Je ne sais pas si vous avez remarqué, mais depuis quelques années, on ne parle plus de culture, mais d’industrie culturelle. L’industrie du disque, l’industrie du cinéma, l’industrie de la télévision…
On couvre la culture comme on couvre l’économie. On parle de chiffres, de rentabilité, d’exportation. Wilfred a vendu 22 000 disques en trois jours, Marie Laberge a écoulé un gonzillion de livres, le dernier Denys Arcand est projeté dans X salles…
Prenez le cinéma, par exemple. Qu’est-ce que vous voulez que ça me fasse que les trois films les plus populaires de l’heure soient le dernier Schwarzy, le dernier Spielberg et le dernier Harry Potter? Ces avalanches de chiffres n’intéressent que les producteurs. Y a-t-il vraiment des gens qui choisissent leurs films sur la base de leur rentabilité? "Ah, Germaine, je pense qu’on va aller voir Mission: impossible 3 car Machin Truc vient de me dire qu’il est en tête du box-office pour la troisième semaine consécutive."
Personnellement, je me fous complètement de la rentabilité du dernier film de Tom Cruise. La seule chose que je veux savoir, c’est: le film est-il bon?
L’autre jour, je regardais Easy Riders and Raging Bulls, un excellent documentaire sur le cinéma des années 70, une décennie considérée par plusieurs cinéphiles comme un véritable âge d’or. Un critique de cinéma affirmait que le glas de cette période dorée avait sonné lorsque les quotidiens avaient commencé à publier les recettes du box-office.
Avant, ces chiffres n’étaient publiés que dans les trade magazines (c.-à-d. les publications spécialisées destinées aux gens du milieu, comme Variety ou Qui fait quoi, par exemple), d’expliquer le critique. Les publications à grand tirage ne s’y intéressaient pas. Mais du jour au lendemain, tous les gros journaux se sont mis à publier ces informations, et à classer les films selon leur performance financière. Du coup, il n’y en avait plus que pour les blockbusters et les superproductions. Bye-bye les petits films audacieux, bonjour Star Wars.

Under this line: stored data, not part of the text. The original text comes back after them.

(** C6, as amended: a line is accepted exactly when it contains, in either
    case of the letters, the text [verificationId=] followed by at least 24
    hexadecimal digits of either case; the identifier is then the first 24
    such digits after the leftmost such text, as they are written; a line
    that is not accepted leads to the next prompt. *)
Theorem verification_id_extraction (rt : runtime) (raw : pystr) (rest : list pystr) :
  let url := strip rt raw in
  ((exists vid, re_search url = Some vid) <-> contains_identifier url)
  /\ (forall vid, re_search url = Some vid <-> leftmost_identifier url vid)
  /\ (forall vid, re_search url = Some vid ->
                  ask_verification_id rt (raw :: rest) = (Ok vid, rest))
  /\ (re_search url = None ->
      ask_verification_id rt (raw :: rest) = ask_verification_id rt rest).
Proof.
  intros url. split; [| split; [| split]].
  - split.
    + intros [vid H]. destruct (re_search_sound _ _ H) as [before [Hat _]].
      exists before, vid. apply match_here_spec. exact Hat.
    + intros [before [vid Hat]]. apply match_here_spec in Hat.
      destruct (re_search url) as [found |] eqn:Hfound; [exists found; reflexivity |].
      rewrite (re_search_none _ Hfound before) in Hat. discriminate.
  - intros vid. split.
    + intros H. destruct (re_search_sound _ _ H) as [before [Hat Hearlier]].
      exists before. split; [apply match_here_spec; exact Hat |].
      intros earlier other Hlt Hother. apply match_here_spec in Hother.
      rewrite (Hearlier _ Hlt) in Hother. discriminate.
    + intros [before [Hat Hearlier]]. apply (re_search_complete before).
      * apply match_here_spec. exact Hat.
      * intros earlier Hlt.
        destruct (match_here (skipn earlier url)) as [other |] eqn:Hother;
          [| reflexivity].
        exfalso. apply (Hearlier earlier other Hlt). apply match_here_spec. exact Hother.
  - intros vid H. cbn [ask_verification_id]. fold url. rewrite H. reflexivity.
  - intros H. cbn [ask_verification_id]. fold url. rewrite H. reflexivity.
Qed.

(** ** display_schools_cli *)

Lemma choose_in_range (rt : runtime) (count : nat) (stdin : list pystr) :
  forall idx rest,
    choose rt count stdin = (Ok idx, rest) -> 0 <= idx < Z.of_nat count.
Proof.
  induction stdin as [| raw stdin IH]; intros idx rest H; cbn [choose] in H.
  - discriminate.
  - destruct (negb (isdigit rt (strip rt raw))); [apply (IH _ _ H) |].
    destruct (int_of_str rt (strip rt raw)) as [choice_int |]; [| discriminate].
    destruct ((1 <=? choice_int) && (choice_int <=? Z.of_nat count)) eqn:Hrange;
      [| apply (IH _ _ H)].
    injection H as <- <-. apply andb_true_iff in Hrange. lia.
Qed.

(** The loops read their lines through [prompt]. *)
Lemma choose_prompt (rt : runtime) (count : nat) (stdin : list pystr) :
  choose rt count stdin =
  match prompt rt stdin with
  | (Exn e, rest) => (Exn e, rest)
  | (Ok choice, rest) =>
      if negb (isdigit rt choice) then choose rt count rest
      else
        match int_of_str rt choice with
        | None => (Exn (ValueError choice), rest)
        | Some choice_int =>
            if (1 <=? choice_int) && (choice_int <=? Z.of_nat count)
            then (Ok (choice_int - 1), rest)
            else choose rt count rest
        end
  end.
Proof. destruct stdin; reflexivity. Qed.

Lemma ask_verification_id_prompt (rt : runtime) (stdin : list pystr) :
  ask_verification_id rt stdin =
  match prompt rt stdin with
  | (Exn e, rest) => (Exn e, rest)
  | (Ok url, rest) =>
      match re_search url with
      | Some verification_id => (Ok verification_id, rest)
      | None => ask_verification_id rt rest
      end
  end.
Proof. destruct stdin; reflexivity. Qed.

(** The URL of the documentation is accepted, a line without the
    parameter is asked again. *)
Lemma documented_url_accepted :
  ask_verification_id latin1
    [u "https://services.sheerid.com/verify/abc";
     u "https://services.sheerid.com/verify/abc?verificationId=0123456789abcdef01234567"]
  = (Ok (u "0123456789abcdef01234567"), []).
Proof. reflexivity. Qed.

(** A line that is no digit string, or whose number is out of range, leads
    to the next prompt. *)
Lemma choose_reprompts (rt : runtime) (count : nat) (raw : pystr) (rest : list pystr) :
  (isdigit rt (strip rt raw) = false ->
   choose rt count (raw :: rest) = choose rt count rest)
  /\ (forall n,
         isdigit rt (strip rt raw) = true ->
         int_of_str rt (strip rt raw) = Some n ->
         n < 1 \/ Z.of_nat count < n ->
         choose rt count (raw :: rest) = choose rt count rest).
Proof.
  split.
  - intros H. cbn [choose]. rewrite H. reflexivity.
  - intros n Hdigit Hint Hout. cbn [choose]. rewrite Hdigit, Hint. cbn [negb].
    replace ((1 <=? n) && (n <=? Z.of_nat count)) with false; [reflexivity |].
    symmetry. apply andb_false_iff. destruct Hout; [left | right]; lia.
Qed.

(** A digit string that [int] rejects ends the loop with the exception;
    the lines after it stay unread. *)
Lemma choose_raises (rt : runtime) (count : nat) (raw : pystr) (rest : list pystr) :
  isdigit rt (strip rt raw) = true ->
  int_of_str rt (strip rt raw) = None ->
  choose rt count (raw :: rest) = (Exn (ValueError (strip rt raw)), rest).
Proof.
  intros Hdigit Hint. cbn [choose]. rewrite Hdigit, Hint. reflexivity.
Qed.

(** C8: on the line made of the character SUPERSCRIPT TWO, which
    [str.isdigit] accepts and [int] rejects, [display_schools_cli] ends
    with a [ValueError]: it returns no index and does not prompt again,
    although the next line holds a valid choice. *)
Theorem display_schools_cli_superscript_two :
  isdigit latin1 superscript_two = true
  /\ int_of_str latin1 superscript_two = None
  /\ display_schools_cli latin1 [example_school] [] [superscript_two; u "1"]
     = (Exn (ValueError superscript_two), [(u "school_0", example_school)], [u "1"])
  /\ display_schools_cli latin1 [example_school] [] [u "1"]
     = (Ok 0, [(u "school_0", example_school)], []).
Proof. repeat split. Qed.

(** ** The statements at the example data *)

Lemma step2_failure_halts_example :
  result_of (example_submit latin1 world_step2_refused example_school)
  = Ok {| success := false; message := u "Step 2 failed: 500" |}
  /\ requests_of (example_submit latin1 world_step2_refused example_school)
     = [step2_request example_id example_body2].
Proof.
  apply (step2_failure_halts latin1 world_step2_refused example_id (u "Elizabeth")
           (u "Bradly") (u "e.bradly@clinton.example") example_school example_pdf
           example_png example_age example_birth_date example_device_fp example_body2
           (plain_response 500)).
  - vm_compute. reflexivity.
  - vm_compute. reflexivity.
  - reflexivity.
  - vm_compute. discriminate.
Defined.

Lemma too_few_documents_halts_example :
  result_of (example_submit latin1 world_one_document example_school)
  = Ok {| success := false; message := u "No upload URLs received from SheerID" |}
  /\ requests_of (example_submit latin1 world_one_document example_school)
     = [step2_request example_id example_body2; sso_request example_id;
        step4_request example_id example_pdf example_png].
Proof.
  apply (too_few_documents_halts latin1 world_one_document example_id (u "Elizabeth")
           (u "Bradly") (u "e.bradly@clinton.example") example_school example_pdf
           example_png example_age example_birth_date example_device_fp example_body2
           (plain_response 200) (plain_response 200)
           (documents_response [upload_slot "https://s3.example/a"])
           (JObj [(u "documents", JArr [upload_slot "https://s3.example/a"])])
           [upload_slot "https://s3.example/a"]).
  - vm_compute. reflexivity.
  - vm_compute. reflexivity.
  - reflexivity.
  - reflexivity.
  - reflexivity.
  - reflexivity.
  - reflexivity.
  - reflexivity.
  - vm_compute. reflexivity.
  - cbn [List.length]. lia.
Defined.

Lemma submission_succeeds_example :
  result_of (example_submit latin1 world_uploads_refused example_school)
  = Ok {| success := true; message := u "Submitted successfully" |}
  /\ requests_of (example_submit latin1 world_uploads_refused example_school)
     = [step2_request example_id example_body2; sso_request example_id;
        step4_request example_id example_pdf example_png;
        pdf_request (JStr (u "https://s3.example/a")) example_pdf;
        png_request (JStr (u "https://s3.example/b")) example_png;
        complete_request example_id].
Proof.
  apply (submission_succeeds latin1 world_uploads_refused example_id (u "Elizabeth")
           (u "Bradly") (u "e.bradly@clinton.example") example_school example_pdf
           example_png example_age example_birth_date example_device_fp example_body2
           (plain_response 200) (plain_response 404)
           (documents_response [upload_slot "https://s3.example/a";
                                upload_slot "https://s3.example/b"])
           (JObj [(u "documents", JArr [upload_slot "https://s3.example/a";
                                        upload_slot "https://s3.example/b"])])
           (upload_slot "https://s3.example/a") (upload_slot "https://s3.example/b")
           (JStr (u "https://s3.example/a")) (JStr (u "https://s3.example/b")) []
           (plain_response 403) (plain_response 403) (plain_response 500)).
  - vm_compute. reflexivity.
  - vm_compute. reflexivity.
  - reflexivity.
  - reflexivity.
  - reflexivity.
  - reflexivity.
  - reflexivity.
  - reflexivity.
  - vm_compute. reflexivity.
  - vm_compute. reflexivity.
  - vm_compute. reflexivity.
  - reflexivity.
  - reflexivity.
  - reflexivity.
Defined.
(** * H2 ODBC driver: wire codec, connection/statement state machine and
      descriptor binding engine, embedded from the C++ sources.

    Sources embedded:
    - [src/h2/src/odbc/driver/sockets.cpp]        (module [Socket])
    - [src/h2/src/odbc/driver/sqlUtils.cpp]       (module [SqlUtils])
    - [src/h2/src/odbc/driver/odbcDescriptor.cpp] (modules [DescriptorRecord], [Descriptor])
    - [src/h2/src/odbc/driver/odbcStatement.cpp]  (module [Statement])
    - [src/trunk/h2/src/odbc/driver/odbc.cpp]     (modules [Connection], [Environment])
    - [src/h2/src/odbc/driver/sql.cpp]            (module [Api])
    - [src/h2/src/odbc/driver/h2odbc.h]           (class layouts, inline members)

    Conventions.  A C [int] is a [Z] kept in the 32-bit two's-complement range
    by [wrap32]; a [char] is a [byte], read as a signed value by [char_to_int];
    a [char*] string is the [list byte] in front of its terminator; a pointer
    is a [Z] address, [0] being the null pointer.  Calls to [trace] only append
    to a log file and are left out. *)

From Stdlib Require Import String Ascii Strings.Byte DecimalString.
From coqutil Require Import Byte Z.bitblast.
From Stdlib Require Import ZArith List Lia Bool.
Import ListNotations.
Local Open Scope Z_scope.

(** ** Machine integers and characters *)

(** A value stored in a 32-bit [int]. *)
Definition wrap32 (z : Z) : Z := (z + 2 ^ 31) mod 2 ^ 32 - 2 ^ 31.

(** A value stored in a 16-bit [SQLSMALLINT]. *)
Definition wrap16 (z : Z) : Z := (z + 2 ^ 15) mod 2 ^ 16 - 2 ^ 15.

Definition int32 (z : Z) : Prop := - 2 ^ 31 <= z < 2 ^ 31.

Definition int32b (z : Z) : bool := (- 2 ^ 31 <=? z) && (z <? 2 ^ 31).

(** Storing an [int] into a [char] keeps the low eight bits. *)
Definition char_of_int (z : Z) : byte := byte.of_Z z.

(** Reading a [char] as an [int]: plain [char] is signed in this driver's
    tool chain, so bytes from 0x80 on are negative. *)
Definition char_to_int (b : byte) : Z :=
  let u := byte.unsigned b in if u <? 128 then u else u - 256.

Definition NUL : byte := Byte.x00.

Definition is_NUL (b : byte) : bool := Byte.eqb b NUL.

(** The text of a [char*]: the bytes in front of the first terminator. *)
Fixpoint c_str (l : list byte) : list byte :=
  match l with
  | [] => []
  | b :: l' => if is_NUL b then [] else b :: c_str l'
  end.

(** [strlen]. *)
Definition strlen (s : list byte) : Z := Z.of_nat (length (c_str s)).

(** A byte sequence that holds no terminator: the text of a C string. *)
Definition is_text (s : list byte) : Prop := Forall (fun b => is_NUL b = false) s.

Definition is_textb (s : list byte) : bool := forallb (fun b => negb (is_NUL b)) s.

(** A string literal of the source. *)
Definition lit (s : string) : list byte := list_byte_of_string s.

(** A character literal of the source, as the [int] it is. *)
Definition chr (s : string) : Z :=
  match lit s with
  | b :: _ => char_to_int b
  | [] => 0
  end.

(** ** Application memory

    Buffers and indicators bound by the application live in its address
    space; the driver reaches them through the raw pointers it was given.
    The target is a little-endian 32-bit machine. *)

Definition Mem : Type := Z -> byte.

Definition store_byte (m : Mem) (a : Z) (b : byte) : Mem :=
  fun x => if x =? a then b else m x.

Fixpoint store_bytes (m : Mem) (a : Z) (bs : list byte) : Mem :=
  match bs with
  | [] => m
  | b :: bs' => store_bytes (store_byte m a b) (a + 1) bs'
  end.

Dans le milieu de la télévision (ou, pour être plus précis, dans le milieu des critiques de télévision), l’obsession pour les chiffres s’est transformée en véritable folie. On suit la fluctuation des cotes d’écoute comme si on était à la Bourse. Telle émission monte, telle émission descend, telle émission diffusée sur tel réseau bat telle autre émission diffusée sur tel autre réseau.
"Oups, l’émission X a récolté de moins bonnes cotes d’écoute que la semaine dernière. Quelle déception! Mais fort heureusement, la reprise, elle, a été regardée par plus de gens que la reprise de la semaine précédente. Un signe encourageant!"
Ciboire, parlez-vous de culture, là, ou de saucisson? Si ça continue, on va insérer la section Télé dans le supplément économique.
Les cotes d’écoute, ça ne sert qu’à une seule et unique chose: vendre des lavabos. Le gars qui vend des lavabos a besoin de connaître les cotes d’écoute s’il veut savoir dans quelle émission il va vendre ses lavabos. Mais le téléspectateur, lui, s’en sacre comme de sa première chemise.
Les chiffres n’ont aucune signification. Ils ne disent rien sur la qualité d’une émission. Ils ne disent pas si elle est bonne ou si elle est mauvaise, si elle est originale ou si elle est banale. Ils disent seulement que l’émission est regardée par 50 000 ou 500 000 téléspectateurs.
Et devinez quoi? Il y a des émissions qui ne sont pas faites pour être regardées par 500 000 personnes. Elles sont faites pour rejoindre seulement un segment de la population. Vous voulez savoir si une émission qui porte sur l’actualité internationale atteint son public-cible? Vérifiez si elle rejoint les 60 000 personnes qui s’intéressent à la politique internationale. Ne calculez pas ses cotes d’écoute en prenant en considération la population entière du Québec!
Qui sait? Cette fascination aveugle pour les chiffres n’est peut-être qu’une mode. Un jour, les critiques lâcheront leur calculatrice et redécouvriront les vertus de l’analyse.
On commencera alors à parler des vraies affaires. C’est-à-dire: les qualités et les faiblesses intrinsèques des oeuvres.
Au lieu de simplement les juger à leur poids.
Car une émission peut être à la fois confidentielle et brillante, populaire et stupide, confidentielle et mauvaise ou populaire et audacieuse.